"I want the library to be the best that it can be, and this looks like a connected workforce with a strong union," says Liana Kiddy-Gan, a clerk at the Central Library who helped form the union.
Kiddy-Gan and 77 other library workers signed on to a letter sent to library management on June 28 announcing the formation of the union.
The Denver Public Library is a massive institution that has 26 branches and a nearly $50 million annual budget; the DPL has 553 staffers right now. A city agency, it's governed by an eight-member Library Commission appointed by the Denver mayor.

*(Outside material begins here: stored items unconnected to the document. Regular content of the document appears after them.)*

Lemma copy_entries_keep src dest (entries : list (string * node))
    (m0 m' : gmap string node) x :
  foldr (copy_entry src dest) (Ok m0) entries = Ok m' ->
  m0 !! x = Some Dir -> m' !! x = Some Dir.
Proof.
  revert m'. induction entries as [|entry entries IH]; simpl; intros m' Hc Hx.
  - by injection Hc as <-.
  - destruct (foldr (copy_entry src dest) (Ok m0) entries) as [m1|e];
      [|discriminate].
    specialize (IH m1 eq_refl Hx). unfold copy_entry in Hc.
    destruct (below src entry.1) as [rest|]; [|by injection Hc as <-].
    destruct (decide (dest +:+ rest = x)) as [Heq|Hne].
    + rewrite Heq, IH in Hc.
      destruct entry.2; [|discriminate].
      injection Hc as <-. apply lookup_insert_eq.
    + destruct entry.2, (m1 !! (dest +:+ rest)) as [[|?]|]; try discriminate;
        injection Hc as <-; by rewrite lookup_insert_ne.
Qed.

Lemma copy_keeps (m m' : gmap string node) src dest x :
  copy m src dest = Ok m' -> m !! x = Some Dir -> m' !! x = Some Dir.
Proof.
  unfold copy. destruct (m !! src); [|discriminate].
  destruct (mkdirp m (Posix.dirname dest)) as [m1|e] eqn:Hmk; [|discriminate].
  intros Hc Hx. eapply copy_entries_keep; [exact Hc|].
  eapply mkdirp_keeps; eauto.
Qed.

Lemma settle_keeps w r x :
  (forall m', r = Ok m' -> fs w !! x = Some Dir -> m' !! x = Some Dir) ->
  fs w !! x = Some Dir -> fs (settle w r).2 !! x = Some Dir.
Proof. intros Hr Hx. destruct r as [m'|e]; simpl; [by apply Hr | exact Hx]. Qed.

(** No request removes a directory or turns it into a file. *)
Lemma world_keeps_dirs (X : Type) (e : sysE X) (w : World) (x : string) :
  fs w !! x = Some Dir -> fs (world X e w).2 !! x = Some Dir.
Proof.
  intros Hx. destruct e; simpl; try exact Hx.
  - apply settle_keeps; [|exact Hx]. intros m' Hm. eapply mkdirp_keeps, Hm.
  - apply settle_keeps; [|exact Hx]. intros m' Hm. eapply writeFile_keeps, Hm.
  - apply settle_keeps; [|exact Hx]. intros m' Hm. eapply copy_keeps, Hm.
Qed.

Lemma run_world_keeps_dirs {R : Type} (p : prog sysE R) :
  forall w x, fs w !! x = Some Dir -> fs (run world p w).1.2 !! x = Some Dir.
Proof.
  induction p as [r|X e k IH]; intros w x Hx; simpl; [exact Hx|].
  pose proof (world_keeps_dirs X e w x Hx) as Hstep.
  destruct (world X e w) as [a w1]. simpl in Hstep.
  specialize (IH a w1 x Hstep).
  destruct (run world (k a) w1) as [[r w2] tr]. exact IH.
Qed.

(** A directory that [mkdirp] reported made is there. *)
Lemma world_made_dir (X : Type) (e : sysE X) (w : World) (dir : string) :
  made_dir (Obs e (world X e w).1) = Some dir ->
  fs (world X e w).2 !! dir = Some Dir.
Proof.
  destruct e; simpl; try discriminate.
  destruct (mkdirp (fs w) dir0) as [m'|err] eqn:Hmk; simpl; [|discriminate].
  intros [= <-]. eapply mkdirp_makes, Hmk.
Qed.

(** Every directory made during a run is there when the run ends,
    however it ends. *)
Lemma run_world_made_dirs {R : Type} (p : prog sysE R) :
  forall w dir,
    Exists (fun o => made_dir o = Some dir) (run world p w).2 ->
    fs (run world p w).1.2 !! dir = Some Dir.
Proof.
  induction p as [r|X e k IH]; intros w dir Hex; simpl in *.
  - by apply Exists_nil in Hex.
  - pose proof (world_made_dir X e w dir) as Hmade.
    destruct (world X e w) as [a w1] eqn:Hw. simpl in Hmade.
    pose proof (run_world_keeps_dirs (k a) w1 dir) as Hkeep.
    specialize (IH a w1 dir).
    destruct (run world (k a) w1) as [[r w2] tr]. simpl in *.
    apply Exists_cons in Hex as [Hhere|Hlater]; [apply Hkeep, Hmade, Hhere|].
    by apply IH.
Qed.

(** Asking whether a path exists and printing leave the file system as it
    is. *)
Lemma world_check_unchanged (w : World) (p : string) :
  (world _ (PathExists p) w).2 = w.
Proof. reflexivity. Qed.

Lemma world_console_error_fs (w : World) (e : error) :
  fs (world _ (ConsoleError e) w).2 = fs w.
Proof. reflexivity. Qed.

End NodeFacts.

(* ===================================================================== *)
(** * Properties of the scaffolder *)
(* ===================================================================== *)

Module ScaffolderSpec.
Import Js Eff Eff.Notations Node Scaffolder.
Import JsFacts EffFacts ScaffolderFacts NodeFacts.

One of the top demands of the union, which is calling itself Denver Public Library Workers United, is for employees who are classified under the "at-will employment" category to be reclassified so that they can only be fired for "just cause."
Will Torrence, a reference librarian at the Central Library and a new union member, says that library employees were shocked when they found out that they had been recategorized as "at-will" employees in 2019.
Erika Martinez, a spokesperson for the Denver Public Library, says that this switch was made to get a handle on "poor performance" challenges that supervisors were dealing with; a staffer will only be fired immediately for egregious behavior, she adds.
"Outside of an egregious act, a separation will not be a surprise, nor will supervisors be doing this on their own," Martinez explains.
Still, that status change was "the straw that broke the camel's back," Torrence says.
And then during the pandemic, many library staffers felt powerless as "management made a lot of decisions last year without involving staff in those decisions ahead of time," Torrence adds.
In December 2020, employees began organizing after a "spontaneous conversation between a handful of folks" that focused on "managing mental health while working during the pandemic," according to Amelia Eckles, who works as a Park Hill Branch Library clerk and is a member of the union.
Aside from wanting stronger protections from potential dismissal, union members would also like to see more diversity in new hirings and have all staffers paid a "living wage." First and foremost, however, the union wants the Denver Public Library to recognize it as a union.
But there may be some stipulations in the Denver City Charter that would prevent the library from recognizing the union, says City Librarian Michelle Jeske.
"According to the city attorney’s office, the city charter does not recognize employee unions outside of the Safety Department. So we’re not able to formally recognize a union because of that. We’ve been told that it would need to go through a charter amendment at the city level," Jeske says. The city charter specifically grants deputy sheriffs, firefighters and police officers — all under the Department of Public Safety — the right to collectively bargain with the city. Any changes to the charter require a citywide referendum.
"However, we have told the group that has approached us that it doesn’t prevent us from working together," adds Jeske, who notes that she's open to meeting with the union.
"I was surprised to see the letter, and once I read it through, I was appreciative of the tone of that letter and the commitment that I felt coming through of the dedication of that staff to really advance the same things that we want," Jeske explains.
Jeske says that she and her team are reviewing the demands of the union right now. As for that "at-will" request, "It’s actually not my call to make," she notes. "The Library Commission is ultimately responsible."